In 1892, Edwin married Carrie Loucks.  She was from Hermon (1871.)  She went to live in Lockport, NY where her husband, Merton, was the manager of the Knox and McBrier store.  In 1894 they moved to Detroit where Knox and McBrier opened the Detroit store.  In Detroit, 1898, their first daughter, Geraldine Elizabeth was born.  Their second daughter, Kathryn Lois was born in 1901 in Buffalo.


They continued to move to different cities, finally to Montclair, NJ as the Woolworth Company formed in 1912 and grew as it's executive offices moved to New York.


From their boarding house in Lockport until 1913 when they purchased a home at 203 South Mountain Ave., in Montclair, they had lived in thirteen different localities.  They had been married for 21 years.  They were active in organizations and travelled widely during 1922-1937.

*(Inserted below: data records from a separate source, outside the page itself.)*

Lemma built_transcriptome_tables_witness :
  Forall well_formed
    (isoforms_of (build_transcriptome Examples.small_genome Examples.small_genes)).
Proof.
  apply (built_transcriptome_tables Examples.small_genome Examples.small_genes).
  repeat constructor; simpl; try lia; discriminate.
Defined.

End AlignerProperties.

(** * Further properties of the seed functions *)

Module SeedsMore.
Import Seeds SeedsFacts.

(** The matcher of the index counts the symbols it consumed. *)
Lemma backward_search_matched M occ unread :
  forall lo hi matched,
    matched <= snd (FMIndex.backward_search M occ unread lo hi matched)
    <= matched + Z.of_nat (List.length unread).
Proof.
  induction unread as [| c unread IH]; intros lo hi matched; simpl.
  - lia.
  - destruct (M c + occ c lo >=? M c + occ c hi); simpl; [lia |].
    specialize (IH (M c + occ c lo) (M c + occ c hi) (matched + 1)). lia.
Qed.

Lemma exact_suffix_matches_bounded text p :
  0 <= snd (FMIndex.exact_suffix_matches text p) <= Z.of_nat (List.length p).
Proof.
  unfold FMIndex.exact_suffix_matches.
  pose proof (backward_search_matched
                (FMIndex.get_M text)
                (FMIndex.get_occ
                   (FMIndex.get_bwt text (FMIndex.get_suffix_array text)))
                (rev p) 0 (Z.of_nat (List.length text)) 0) as H.
  rewrite length_rev in H. lia.
Qed.

Section Index.

Variable sa : list Z.
Variable exact_suffix_matches : str -> (Z * Z) * Z.

Lemma improve_within rounds read_sequence mismatches best :
  counts_symbols exact_suffix_matches ->
  improve exact_suffix_matches rounds read_sequence
    (Z.of_nat (List.length read_sequence))
    (snd (exact_suffix_matches read_sequence)) mismatches
    (exact_suffix_matches read_sequence, read_sequence, 0) true = Ok best ->
  0 <= cand_length best <= Z.of_nat (List.length read_sequence)
  /\ List.length (cand_read best) = List.length read_sequence.
Proof.
  intros Hm H.
  pose proof (improve_one_mismatch exact_suffix_matches _ _ _ _ H) as [_ Hlen].
  split; [| exact Hlen].
  apply improve_single_round in H.
  destruct H as [-> | [observed [b [Hx [Hidx [_ [_ [-> _]]]]]]]].
  - unfold cand_length. simpl. apply Hm.
  - unfold cand_length. simpl.
    pose proof (Hm (replace_base_at_index read_sequence
                      (Z.of_nat (List.length read_sequence)
                       - snd (exact_suffix_matches read_sequence) - 1) b)) as Hb.
    rewrite replace_length in Hb; [exact Hb |].
    split; [exact Hidx | eapply py_index_bound; exact Hx].
Qed.
(* ===== verification/Postgres.v ===== *)
(** * Postgres: the policies as PostgreSQL evaluates them

    [Policy] follows the specification: a write that touches a row the
    policies do not admit is rejected as a whole.  PostgreSQL itself treats
    the USING expression of an UPDATE or a DELETE as one more condition of
    the statement: rows that it does not admit are not seen, the statement
    changes the others and reports no error; only a new row that fails WITH
    CHECK makes the statement fail.  This file has that reading
    ([pg_exec_write]) and shows that the choice does not matter for the
    store: where the specification's reading accepts a request both do the
    same, and where it rejects an UPDATE or a DELETE, PostgreSQL's changes
    nothing. *)

From stdpp Require Import base tactics option list strings.
From S2P Require Import Prelude Schema Policy.
Set Warnings "-clear-no-such-hyp".

(** ** Statements that filter *)

Section Filtered.
Context {R : Type} (pols : list (policy R)).
Context (matches : R → Prop) `{∀ r, Decision (matches r)}.

(** The rows an UPDATE or a DELETE works on: those of its WHERE clause that
    USING admits. *)
Definition pg_hit (cmd : command) (c : caller) (r : R) : Prop :=
  matches r ∧ admits_row pols cmd c r = true.

#[export] Instance pg_hit_dec cmd c r : Decision (pg_hit cmd c r).
Proof. unfold pg_hit. apply _. Defined.

(** [UPDATE ... SET ... WHERE ...]: the rows hit are replaced; the statement
    fails when WITH CHECK refuses one of the new rows. *)
Definition pg_update (c : caller) (new : R → R) (rows : list R) : option (list R) :=
  if forallb (λ r, admits_new pols UPDATE c (new r)) (filter (pg_hit UPDATE c) rows)
  then Some ((λ r, if decide (pg_hit UPDATE c r) then new r else r) <$> rows)
  else None.

(** [DELETE FROM ... WHERE ...]: the rows hit. *)
Definition pg_deleted (c : caller) (rows : list R) : list R :=
  filter (pg_hit DELETE c) rows.

End Filtered.

(** ** Requests *)

Definition pg_update_user_progress (c : caller) (rowId : uuid) (p : ProgressPatch)
    (db : Database) : result store_error Database :=
  match pg_update user_progress_policies (λ r, UserProgress.id r = rowId) c
          (apply_patch p) (user_progress db) with
  | Some rows => Ok (with_user_progress (λ _, rows) db)
  | None => Err (rls_violation "user_progress")
  end.

Definition pg_delete_user_progress (c : caller) (rowId : uuid) (db : Database) :
    result store_error Database :=
  let gone := pg_deleted user_progress_policies (λ r, UserProgress.id r = rowId) c
                (user_progress db) in
  Ok (with_user_progress (filter (λ r, r ∉ gone)) db).

Definition pg_update_profile (c : caller) (userId : uuid) (full_name : string)
    (now : timestamptz) (db : Database) : result store_error Database :=
  match pg_update profiles_policies (λ p, Profile.id p = userId) c
          (λ p, Profile.mk (Profile.id p) (Profile.email p) full_name
                  (Profile.created_at p) now) (profiles db) with
  | Some rows => Ok (with_profiles (λ _, rows) db)
  | None => Err (rls_violation "profiles")
  end.

Definition pg_delete_course (c : caller) (courseId : uuid) (db : Database) :
    result store_error Database :=
  let gone := pg_deleted courses_policies (λ x, Course.id x = courseId) c
                (courses db) in
  Ok (foldr delete_course db (Course.id <$> gone)).

(** A request as PostgreSQL runs it.  An INSERT has no USING: it is as in
    [Policy]. *)
Definition pg_exec_write (c : caller) (req : write_request) (db : Database) :
    result store_error Database :=
  match req with
  | UpdateProgress rowId p => pg_update_user_progress c rowId p db
  | DeleteProgress rowId => pg_delete_user_progress c rowId db
  | UpdateProfile userId full_name now => pg_update_profile c userId full_name now db
  | DeleteCourse courseId => pg_delete_course c courseId db
  | _ => exec_write c req db
  end.

(** The requests with a WHERE clause. *)
Definition filters (req : write_request) : bool :=
  match req with
  | UpdateProgress _ _ | DeleteProgress _ | UpdateProfile _ _ _ | DeleteCourse _ => true
  | _ => false
  end.

(** What PostgreSQL answers where [Policy] answers [r]: the same, except
    that a statement with a WHERE clause that [Policy] rejects is run on no
    row. *)
Definition as_postgres (req : write_request) (db : Database)
    (r : result store_error Database) : result store_error Database :=
  match r with
  | Ok db' => Ok db'
  | Err e => if filters req then Ok db else Err e
  end.

(** ** The two readings on the tables of the migration *)

Section Scoped.
Context {R : Type} (pols : list (policy R)) (owner key : R → uuid).
Context `{!OwnerScoped pols owner}.

(** On a table whose rows belong to accounts and whose key is unique, an
    UPDATE by key never fails: it replaces the row of the key when it is the
    caller's, and does nothing otherwise. *)
Lemma pg_update_scoped c k new rows :
  (∀ r, owner (new r) = owner r) → NoDup (key <$> rows) →
  pg_update pols (λ r, key r = k) c new rows =
  Some (if rls_update_ok pols c new (filter (λ r, key r = k) rows)
        then (λ r, if decide (key r = k) then new r else r) <$> rows
        else rows).
Proof.
  intros Hnew Hnd. unfold pg_update.
  rewrite (proj2 (forallb_forall _ _)); last first.
  { intros r [[_ Hr] _]%list_elem_of_In%list_elem_of_filter.
    by rewrite scoped_new, Hnew, <- (scoped_row UPDATE). }
  f_equal. pose proof (rls_update_ok_scoped pols owner c new
    (filter (λ r, key r = k) rows) Hnew) as Hiff.
  destruct (rls_update_ok _ _ _ _).
  - apply list_fmap_ext. intros _ r Hr%list_elem_of_lookup_2.
    destruct (decide (key r = k)) as [Hk|Hk].
    + rewrite decide_True; [done|]. split; [done|]. rewrite scoped_row.
      apply bool_decide_eq_true, Hiff; [done|by apply list_elem_of_filter].
    + rewrite decide_False; [done|]. by intros [? _].
  - etrans; [|apply list_fmap_id]. apply list_fmap_ext.
    intros _ r Hr%list_elem_of_lookup_2. case_decide as Hhit; [|done].
    destruct Hhit as [Hk Hown]. rewrite scoped_row, bool_decide_eq_true in Hown.
    enough (false = true) by done. apply Hiff.
    intros r' [Hk' Hr']%list_elem_of_filter.
    by rewrite (NoDup_fmap_key_inj key rows r' r Hnd Hr' Hr) by congruence.
Qed.

End Scoped.

(** Where no policy admits a DELETE, a DELETE hits no row. *)
Lemma pg_deleted_nil {R} (pols : list (policy R)) (matches : R → Prop)
    `{∀ r, Decision (matches r)} c rows :
  (∀ r, admits_row pols DELETE c r = false) → pg_deleted pols matches c rows = [].
Proof.
  intros Hno. apply list_filter_none, Forall_forall. intros r _ [_ Hr].
  by rewrite Hno in Hr.
Qed.

Lemma with_user_progress_same db : with_user_progress (λ _, user_progress db) db = db.
Proof. by destruct db. Qed.

Lemma with_profiles_same db : with_profiles (λ _, profiles db) db = db.
Proof. by destruct db. Qed.

Lemma pg_update_user_progress_agrees c rowId p db :
  db_wf db →
  pg_update_user_progress c rowId p db =
  as_postgres (UpdateProgress rowId p) db (api_update_user_progress c rowId p db).
Proof.
  intros ((_ & _ & _ & _ & Hnd) & _).
  unfold pg_update_user_progress, api_update_user_progress.
  rewrite (pg_update_scoped _ UserProgress.user_id UserProgress.id) by done.
  destruct (rls_update_ok _ _ _ _); simpl; [done|].
  by rewrite with_user_progress_same.
Qed.

Lemma pg_update_profile_agrees c userId full_name now db :
  db_wf db →
  pg_update_profile c userId full_name now db =
  as_postgres (UpdateProfile userId full_name now) db
    (api_update_profile c userId full_name now db).
Proof.
  intros ((_ & Hnd & _) & _). unfold pg_update_profile, api_update_profile.
  rewrite (pg_update_scoped _ Profile.id Profile.id) by done.
  destruct (rls_update_ok _ _ _ _); simpl; [done|].
  by rewrite with_profiles_same.
Qed.

Lemma pg_delete_user_progress_nothing c rowId db :
  pg_delete_user_progress c rowId db = Ok db.
Proof.
  unfold pg_delete_user_progress.
  rewrite pg_deleted_nil by (intros; by rewrite user_progress_admits_row).
  rewrite <- (with_user_progress_same db) at 2. f_equal.
  destruct db as [a p co l up]. unfold with_user_progress. simpl. f_equal.
  apply list_filter_all, Forall_forall. intros r _. apply not_elem_of_nil.
Qed.

Lemma pg_delete_course_nothing c courseId db : pg_delete_course c courseId db = Ok db.
Proof.
  unfold pg_delete_course.
  by rewrite pg_deleted_nil by (intros; by rewrite courses_admits_row).
Qed.

Lemma pg_delete_user_progress_agrees c rowId db :
  pg_delete_user_progress c rowId db =
  as_postgres (DeleteProgress rowId) db (api_delete_user_progress c rowId db).
Proof.
  rewrite pg_delete_user_progress_nothing.
  destruct (api_delete_user_progress _ _ _) eqn:Hdel; [|done].
  by apply api_delete_user_progress_inv in Hdel as ->.
Qed.

Lemma pg_delete_course_agrees c courseId db :
  db_wf db →
  pg_delete_course c courseId db =
  as_postgres (DeleteCourse courseId) db (api_delete_course c courseId db).
Proof.
  intros Hwf. rewrite pg_delete_course_nothing.
  destruct (api_delete_course _ _ _) eqn:Hdel; [|done].
  by apply api_delete_course_inv in Hdel as ->.
Qed.

(** What PostgreSQL's answer has done, when the request it answers could
    only do [effect]: that, or nothing. *)
Lemma as_postgres_effect c req db r db' :
  (∀ db1, r = Ok db1 → write_effect c db db1) →
  as_postgres req db r = Ok db' → write_effect c db db'.
Proof.
  intros Heff. destruct r as [db1|e]; simpl.
  - intros [= <-]. by apply Heff.
  - destruct (filters req); [|done]. intros [= <-]. constructor.
Qed.

(** C25: the two readings of the policies agree on the store.  Where the
    specification's reading accepts a request, PostgreSQL's does the same to
    the store; where it rejects an INSERT, so does PostgreSQL's, with the
    same error; where it rejects an UPDATE or a DELETE, PostgreSQL's reports
    no error and changes nothing. *)
Theorem pg_exec_write_agrees c req db :
  db_wf db → pg_exec_write c req db = as_postgres req db (exec_write c req db).
Proof.
  intros Hwf.
  destruct req; cbn [pg_exec_write exec_write];
    try (unfold as_postgres; cbn [filters]; by case_match).
  - by apply pg_update_user_progress_agrees.
  - apply pg_delete_user_progress_agrees.
  - by apply pg_update_profile_agrees.
  - by apply pg_delete_course_agrees.
Qed.

(** So what a successful request has done is the same under both readings:
    nothing, or a change to rows of the caller. *)
Lemma pg_exec_write_effect c req db db' :
  db_wf db → pg_exec_write c req db = Ok db' → write_effect c db db'.
Proof.
  intros Hwf Hpg.
  assert (∀ db1, exec_write c req db = Ok db1 → write_effect c db db1) as Heff
    by (intros; by eapply exec_write_effect).
  destruct req; cbn [pg_exec_write exec_write] in *; try by apply Heff.
  all: rewrite ?pg_update_user_progress_agrees, ?pg_delete_user_progress_agrees,
         ?pg_update_profile_agrees, ?pg_delete_course_agrees in Hpg by done;
       by eapply as_postgres_effect.
Qed.

(** Under PostgreSQL's reading too, a request keeps the store intact,
    leaves the catalogue and the identities as they are, changes the
    progress rows and the profile of no other account, and deletes no
    progress row. *)
Theorem pg_write_isolation c req db db' :
  db_wf db → pg_exec_write c req db = Ok db' →
  db_wf db' ∧ courses db' = courses db ∧ lessons db' = lessons db ∧
  auth_users db' = auth_users db ∧
  (∀ r, c ≠ Some (UserProgress.user_id r) →
        r ∈ user_progress db' ↔ r ∈ user_progress db) ∧
  (∀ p, c ≠ Some (Profile.id p) → p ∈ profiles db' ↔ p ∈ profiles db) ∧
  progress_ids db ⊆ progress_ids db'.
Proof.
  intros Hwf Heff%pg_exec_write_effect; [|done].
  pose proof (write_effect_catalog _ _ _ Heff) as (? & ? & ?).
  split_and!; [by eapply write_effect_wf|done..| | |by eapply write_effect_keeps_ids].
  - intros r. by apply write_effect_progress_isolation.
  - intros p. by apply write_effect_profile_isolation.
Qed.

(** The sample store has one progress row, Bob's.  Alice's update of it is
    rejected in one reading and runs on no row in the other; Bob's own
    update does the same in both. *)
Example pg_update_of_another :
  exec_write (Some "alice") (UpdateProgress "p0" (mkProgressPatch false None 9%Z))
    Sample.db = Err (rls_violation "user_progress") ∧
  pg_exec_write (Some "alice") (UpdateProgress "p0" (mkProgressPatch false None 9%Z))
    Sample.db = Ok Sample.db ∧
  pg_exec_write (Some "bob") (UpdateProgress "p0" (mkProgressPatch false None 9%Z))
    Sample.db =
  exec_write (Some "bob") (UpdateProgress "p0" (mkProgressPatch false None 9%Z))
    Sample.db.
Proof. by vm_compute. Qed.

Lemma pg_exec_write_agrees_witness :
  pg_exec_write (Some "alice") (UpdateProgress "p0" (mkProgressPatch false None 9%Z))
    Sample.db =
  as_postgres (UpdateProgress "p0" (mkProgressPatch false None 9%Z)) Sample.db
    (exec_write (Some "alice")
       (UpdateProgress "p0" (mkProgressPatch false None 9%Z)) Sample.db).
Proof.
  apply (pg_exec_write_agrees (Some "alice")
           (UpdateProgress "p0" (mkProgressPatch false None 9%Z)) Sample.db),
    sample_wf.
Defined.

Lemma pg_write_isolation_witness :
  db_wf (update_user_progress (λ r, UserProgress.id r = "p0")
           (mkProgressPatch false None 9%Z) Sample.db) ∧
  courses (update_user_progress (λ r, UserProgress.id r = "p0")
             (mkProgressPatch false None 9%Z) Sample.db) = courses Sample.db ∧
  lessons (update_user_progress (λ r, UserProgress.id r = "p0")
             (mkProgressPatch false None 9%Z) Sample.db) = lessons Sample.db ∧
  auth_users (update_user_progress (λ r, UserProgress.id r = "p0")
                (mkProgressPatch false None 9%Z) Sample.db) =
    auth_users Sample.db ∧
  (∀ r, Some "bob" ≠ Some (UserProgress.user_id r) →
        r ∈ user_progress (update_user_progress (λ r, UserProgress.id r = "p0")
                             (mkProgressPatch false None 9%Z) Sample.db) ↔
        r ∈ user_progress Sample.db) ∧
  (∀ p, Some "bob" ≠ Some (Profile.id p) →
        p ∈ profiles (update_user_progress (λ r, UserProgress.id r = "p0")
                        (mkProgressPatch false None 9%Z) Sample.db) ↔
        p ∈ profiles Sample.db) ∧
  progress_ids Sample.db ⊆
    progress_ids (update_user_progress (λ r, UserProgress.id r = "p0")
                    (mkProgressPatch false None 9%Z) Sample.db).
Proof.
  apply (pg_write_isolation (Some "bob")
           (UpdateProgress "p0" (mkProgressPatch false None 9%Z)) Sample.db);
    [apply sample_wf|by vm_compute].
Defined.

During these years, they were also very interested in their home town of Hermon and improving it.

1. Their first undertaking was the landscaping of the Hermon Cemetery and the building of the granite McBrier Memorial (memorial to the McBrier and Loucks families.)


2. A movement was instigated for the paving all village streets which the village did - the McBrier's contribution was a new system of ornamental street lights, fed from underground conduits.


3. McBrier thought it unacceptable that the village did not own the property on which its water springs were located.  The village had an excellent series of springs.  He used his influence to purchase the required acreage, and also necessary improvements were made.  Enamel lined water storage tanks were installed at the springs, the plot was newly fenced and reforested, and he felt that an abundant supply of pure spring water was secured for future generations.


4. He purchased several old homesteads and business properties on Main Street and Water Street and converted these plots into a park, now what we know as McBrier Park;


5. He purchased the Hermon Hotel, and outfitted the lobby with wicker, a bubbling fountain of spring water from the village water supply system.  Five of the four rooms were with private bath.


6. He financed the modernization of the artistic old stone bridge which arched Elm Creek.  He considered this the remaining and most important item of the improvements he wanted to accomplish in the eleven year period ending in 1935.  (READ from page 2 of article.)


Mrs. Carrie Loucks was a very active participant with him in these endeavors.  She was artistic and for both of them, it was a very rewarding experience to be able to do something constructive in their old home town. 


For them, when the work was completed, Hermon was considered one of the most attractive small villages in the county.


Mrs. McBrier died in August, 1938.  Edwin Merton McBrier died in 1956.